Economic Impact of Recreational Trail Use in Different Regions of Minnesota
This study is an example of a statewide assessment and demonstrates an approach to use publicly-available data, avoiding the expense of primary data collection. This study acknowledges the distinct regions of the state, which have very different economic and recreational resources. Another state-wide Minnesota study (64) relied more on collecting data via user group surveys, but had less emphasis on the regions within the state.
The study was conducted in five regions across Minnesota–Northwest, Northeast, Central, Metro area, and South. Results were also compiled statewide.
Ten types of recreational trails were surveyed in Minnesota: snowmobile, all-terrain vehicle (ATV), bicycle riding, cross-country skiing, Off- Road Vehicle (ORV), horseback riding, inline skating, off-highway motorcycle (OHM), running/jogging outdoors, and walking/hiking outdoors.
The purpose of this 2009 study is to show the total use of each trail, both by local users and visitors, and their associated total spending. Ten trail types were surveyed to measure the contribution or significance of the trail to the local economy. Minnesota Recreational Trail Users Association (MRTUA) surveyed its members to create a profile of trail users, their expenditures, and their economic impact on local economies. The association contracted with the University of Minnesota Tourism Center (UMN) to conduct the study.
There are two separate reports. The first report presents a profile of trail users: the demographics, trail experiences, motivations, conflicts, and interactions. The second report presents estimates of total trail-user spending in each of Minnesota’s regions and the economic impact on the local economy.
The study found that attractive recreational trails have improved the quality of life in all regions. Trails are used as an important recruiting tool by local businesses, chambers of commerce, and public agencies. In addition, the trails attract people with special skills or talents, and encourage new and expanding businesses. For example, a good snowmobile trail could stimulate sales, rental and repair businesses as well as lodging and restaurants, and subsequently provide jobs in customer service, marketing, engine repair, manufacturing, outdoor recreation and more.
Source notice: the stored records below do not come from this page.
Definition pthread_cond_init (cond attr : Z) (e : Environment) : outcome (Z * Environment) :=
  rassert (attr =? 0);;
  e ← write_bytes cond (le_bytes 4 MAGIC_COND ++ replicate 24 0) e;
  rassert (negb (bool_decide (is_Some (condition_variables e !! cond))));;
  Ret (0, put_cond cond (mkCond [] [] None ∅) e).

Definition check_or_register_cond (cond : Z) (e : Environment) : outcome (result unit Z * Environment) :=
  magic ← read_u32 cond (mem e);
  if magic =? MAGIC_COND_STATIC then
    '(_, e) ← pthread_cond_init cond 0 e; Ret (Ok (), e)
  else if magic =? MAGIC_COND then Ret (Ok (), e)
  else Ret (Err EINVAL, e).

(** The common part of the two waits, up to the yield. *)
Definition cond_enqueue (cond mutex : Z) (e : Environment) : outcome Environment :=
  '(res, e) ← pthread_mutex_unlock mutex e;
  rassert (res =? 0);;
  id ← read_mutex_id mutex e;
  c ← get_cond cond e;
  rassert (bool_decide (curr_mutex c = Some id) ||
           match cond_waking c, cond_waiting c with [], [] => true | _, _ => false end);;
  Ret (put_cond cond (mkCond (cond_waiting c ++ [current_thread e]) (cond_waking c) (Some id) (timed_out c)) e).

Definition pthread_cond_timedwait (cond mutex abs_time : Z) (e : Environment) : outcome (run Z) :=
  l ← mem_read 8 abs_time (mem e);
  let tv_sec := to_i32 (from_le_bytes (take 4 l)) in
  let tv_nsec := to_i32 (from_le_bytes (drop 4 l)) in
  rassert (0 <=? tv_sec);;
  rassert (0 <=? tv_nsec);;
  let deadline := tv_sec * 1000000000 + tv_nsec in
  '(r, e) ← check_or_register_cond cond e;
  match r with
  | Err err => Ret (Finished err e)
  | Ok _ =>
      e ← cond_enqueue cond mutex e;
      let cur := current_thread e in
      yield_thread (BlockCondition cond (Some deadline))
        (λ e,
          c ← get_cond cond e;
          if bool_decide (cur ∈ timed_out c)
          then Ret (ETIMEDOUT, put_cond cond (mkCond (cond_waiting c) (cond_waking c) (curr_mutex c) (timed_out c ∖ {[cur]})) e)
          else Ret (0, e)) e
  end.

Definition pthread_cond_wait (cond mutex : Z) (e : Environment) : outcome (run Z) :=
  '(r, e) ← check_or_register_cond cond e;
  match r with
  | Err err => Ret (Finished err e)
  | Ok _ =>
      e ← cond_enqueue cond mutex e;
      let cur := current_thread e in
      yield_thread (BlockCondition cond None)
        (λ e,
          c ← get_cond cond e;
          rassert (negb (bool_decide (cur ∈ timed_out c)));;
          Ret (0, e)) e
  end.

Definition pthread_cond_signal (cond : Z) (e : Environment) : outcome (Z * Environment) :=
  '(r, e) ← check_or_register_cond cond e;
  match r with
  | Err err => Ret (err, e)
  | Ok _ =>
      c ← get_cond cond e;
      match cond_waiting c with
      | tid :: rest => Ret (0, put_cond cond (mkCond rest (cond_waking c ++ [tid]) (curr_mutex c) (timed_out c)) e)
      | [] => Ret (0, e)
      end
  end.

Definition pthread_cond_broadcast (cond : Z) (e : Environment) : outcome (Z * Environment) :=
  '(r, e) ← check_or_register_cond cond e;
  match r with
  | Err err => Ret (err, e)
  | Ok _ =>
      c ← get_cond cond e;
      Ret (0, put_cond cond (mkCond [] (cond_waking c ++ cond_waiting c) (curr_mutex c) (timed_out c)) e)
  end.

Definition pthread_cond_destroy (cond : Z) (e : Environment) : outcome (Z * Environment) :=
  '(r, e) ← check_or_register_cond cond e;
  match r with
  | Err err => Ret (err, e)
  | Ok _ =>
      c ← get_cond cond e;
      let e := set_conds (delete cond (condition_variables e)) e in
      rassert (match cond_waiting c, cond_waking c with [], [] => true | _, _ => false end);;
      Ret (0, e)
  end.

(** ** Threads ([thread.rs]) *)

Definition PTHREAD_CREATE_JOINABLE : Z := 1.
Definition PTHREAD_CREATE_DETACHED : Z := 2.
Definition PTHREAD_STACK_MIN : Z := 2 * PAGE_SIZE.
Definition SECONDARY_THREAD_DEFAULT_STACK_SIZE : Z := 512 * 1024.
Definition DEFAULT_ATTR : pthread_attr_t :=
  mkAttr MAGIC_ATTR PTHREAD_CREATE_JOINABLE SECONDARY_THREAD_DEFAULT_STACK_SIZE (replicate 28 0).

Definition write_attr (p : Z) (a : pthread_attr_t) : Environment → outcome Environment :=
  write_bytes p (le_bytes 4 (attr_magic a) ++ le_bytes 4 (detachstate a) ++ le_bytes 4 (stacksize a) ++ attr_unused a).
Definition read_attr (p : Z) (e : Environment) : outcome pthread_attr_t :=
  l ← mem_read 40 p (mem e);
  Ret (mkAttr (from_le_bytes (take 4 l)) (to_i32 (from_le_bytes (take 4 (drop 4 l))))
         (from_le_bytes (take 4 (drop 8 l))) (drop 12 l)).

Definition pthread_attr_init (attr : Z) (e : Environment) : outcome (Z * Environment) :=
  e ← write_attr attr DEFAULT_ATTR e; Ret (0, e).

Definition valid_detachstate (d : Z) : bool := (d =? PTHREAD_CREATE_JOINABLE) || (d =? PTHREAD_CREATE_DETACHED).

Definition pthread_attr_getdetachstate (attr detachstate_ptr : Z) (e : Environment) : outcome (Z * Environment) :=
  check_magic attr MAGIC_ATTR e
    (a ← read_attr attr e;
     rassert (valid_detachstate (detachstate a));;
     m ← write_u32 detachstate_ptr (detachstate a) (mem e);
     Ret (0, set_mem m e)).

Definition pthread_attr_setdetachstate (attr d : Z) (e : Environment) : outcome (Z * Environment) :=
  check_magic attr MAGIC_ATTR e
    (rassert (valid_detachstate d);;
     a ← read_attr attr e;
     e ← write_attr attr (mkAttr (attr_magic a) d (stacksize a) (attr_unused a)) e;
     Ret (0, e)).

(** The magic number of a thread, not of an attribute object, is checked. *)
Definition pthread_attr_getstacksize (attr stacksize_ptr : Z) (e : Environment) : outcome (Z * Environment) :=
  if attr =? 0 then Ret (EINVAL, e)
  else
    check_magic attr MAGIC_THREAD e
      (a ← read_attr attr e;
       m ← write_u32 stacksize_ptr (stacksize a) (mem e);
       Ret (0, set_mem m e)).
Trails are small income generators compared to manufacturing, health services and other large sectors of the local economy. However, trails’ impacts are concentrated in the most rural communities, and these impacts then spread to other regional businesses and commercial hubs. Trails only have an economic impact when they bring in money from outside the region, or induce spending by locals on equipment, guiding services, etc. that would not have happened otherwise. In this study, it appears that the northern and central regions, which attract visitors from outside the region, do experience an economic impact from outside spending. However, in the metro and south region, trail users tend to be locals who do not bring additional revenue to the community by using the trails. In these places, spending on trails-related equipment and spending by out-of-state visitors are the main economic impact generators.
Although the monetary benefits of traveler-spending in northern Minnesota are not felt in the metro area, access to developed trails and other amenities helps sustain the vitality of the metro population and the regional economy.
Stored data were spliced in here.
Definition open_existing (o : GuestOpenOptions) (node : FsNode) (fs : Fs) (h : Host)
    : outcome (result GuestFile FsError * Fs * Host) :=
  match node with
  | File location writeable =>
      if negb writeable && (g_append o || g_write o) then Ret (Err AccessDenied, fs, h)
      else
        match location with
        | LPath p =>
            '(f, h') ← handle_open_err (host_open (host_options o false) p h);
            Ret (Ok (GFile f), fs, h')
        | IpaFileRef m =>
            rassert (negb (writeable || g_append o || g_write o));;
            Ret (Ok (IpaBundleFile m), fs, h)
        | ResourceFilePath name =>
            rassert (negb (writeable || g_append o || g_write o));;
            Ret (Ok (ResourceFile name), fs, h)
        end
  | Directory _ _ => if g_write o then Ret (Err IsDirectory, fs, h) else Ret (Ok GDirectory, fs, h)
  end.

Definition open_with_options (path : str) (o : GuestOpenOptions) (fs : Fs) (h : Host)
    : outcome (result GuestFile FsError * Fs * Host) :=
  rassert ((negb (g_truncate o) && negb (g_create o)) || g_write o || g_append o);;
  pn ← lookup_parent_node path fs;
  match pn with
  | None => Ret (Err DoesNotExist, fs, h)
  | Some (File _ _, _, _) => Ret (Err NonexistentParentDir, fs, h)
  | Some (Directory children dir_host_path, parent, new_filename) =>
      match children !! new_filename with
      | Some existing_file =>
          if g_create o && g_exclusive o then Ret (Err AlreadyExist, fs, h)
          else open_existing o existing_file fs h
      | None =>
          if negb (g_create o) then Ret (Err DoesNotExist, fs, h)
          else
            match dir_host_path with
            | None => Ret (Err AccessDenied, fs, h)
            | Some d =>
                check_name new_filename;;
                let host_path := d ++ [new_filename] in
                '(f, h') ← handle_open_err (host_open (host_options o (g_create o)) host_path h);
                Ret (Ok (GFile f), set_child parent new_filename (Some (File (LPath host_path) true)) fs, h')
            end
      end
  end.

Definition remove (path : str) (fs : Fs) (h : Host) : outcome (result unit FsError * Fs * Host) :=
  pn ← lookup_parent_node path fs;
  match pn with
  | None => Ret (Err NonexistentParentDir, fs, h)
  | Some (File _ _, _, _) => Ret (Err InvalidParentDir, fs, h)
  | Some (Directory children dir_writeable, parent, node_name) =>
      if negb (bool_decide (is_Some dir_writeable)) then Ret (Err ReadonlyParentDir, fs, h)
      else
        match children !! node_name with
        | None => Ret (Err DoesNotExist, fs, h)
        | Some (File location writeable) =>
            if negb writeable then Ret (Err AccessDenied, fs, h)
            else
              match location with
              | LPath p =>
                  h' ← handle_open_err (host_remove_file p h);
                  Ret (Ok (), set_child parent node_name None fs, h')
              | _ => Panic
              end
        | Some (Directory children' writeable) =>
            if negb (bool_decide (children' = ∅)) then Ret (Err DirectoryNotEmpty, fs, h)
            else
              match writeable with
              | None => Ret (Err AccessDenied, fs, h)
              | Some p =>
                  h' ← handle_open_err (host_remove_dir p h);
                  Ret (Ok (), set_child parent node_name None fs, h')
              end
        end
  end.

Definition create_dir (path : str) (fs : Fs) (h : Host) : outcome (result unit FsError * Fs * Host) :=
  pn ← lookup_parent_node path fs;
  match pn with
  | None => Ret (Err NonexistentParentDir, fs, h)
  | Some (File _ _, _, _) => Ret (Err InvalidParentDir, fs, h)
  | Some (Directory children dir_host_path, parent, new_dir_name) =>
      if bool_decide (is_Some (children !! new_dir_name)) then Ret (Err AlreadyExist, fs, h)
      else
        match dir_host_path with
        | None => Ret (Err ReadonlyParentDir, fs, h)
        | Some d =>
            check_name new_dir_name;;
            let host_path := d ++ [new_dir_name] in
            h' ← handle_open_err (host_create_dir host_path h);
            Ret (Ok (), set_child parent new_dir_name (Some (Directory ∅ (Some host_path))) fs, h')
        end
  end.

(** The loop of [create_dir_all]: [done] are the components already handled. *)
Fixpoint create_dirs (done components : list str) (fs : Fs) (h : Host)
    : outcome (result unit FsError * Fs * Host) :=
  match components with
  | [] => Ret (Ok (), fs, h)
  | c :: cs =>
      '(res, fs', h') ← create_dir (join_slash ([] :: done ++ [c])) fs h;
      match res with
      | Ok _ | Err AlreadyExist => create_dirs (done ++ [c]) cs fs' h'
      | _ => Ret (res, fs', h')
      end
  end.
The author estimates the following annual economic impacts for 2008:
- $2.4 billion in statewide trail spending in Minnesota.
- $439 million in spending by out-of-state visitors, equivalent to 20 percent of total trail spending.
- $492 million or 23 percent was spent by Minnesota residents traveling to other regions within the state.
- State and local revenues from all taxes, fees and other sources amounted to $206 million.
Annual household purchases of new equipment and costs of upkeep reached $839 million, or 35 percent of total spending at the trails. This produced $1 billion in total business sales.
This study used the National Visitor Use Monitoring (NVUM) survey to estimate use on ten types of recreational trails: snowmobile, all-terrain vehicle (ATV), bicycle riding, cross-country skiing, off-road vehicle (ORV), horseback riding, inline skating, off-highway motorcycle (OHM), running/jogging outdoors, and walking/hiking outdoors. Surveys of trail users were conducted during the summer and fall of 2008. The summer survey covered winter activities during the previous 12 months, while the fall survey covered summer activities during the previous 12 months.
The study estimated total person-days during visits by trail users and their spending on various consumer commodities, equipment, and other items. It estimated average trail spending (dollars per person-day) by local residents, users from other Minnesota regions, and visitors from out-of-state. Estimates of total spending for the three groups were calculated by multiplying the total person-days at the trails by the average spending.
Venegas, E. 2009. Economic Impact of Recreational Trail Use in Different Regions of Minnesota. MN Department of Employment and Development.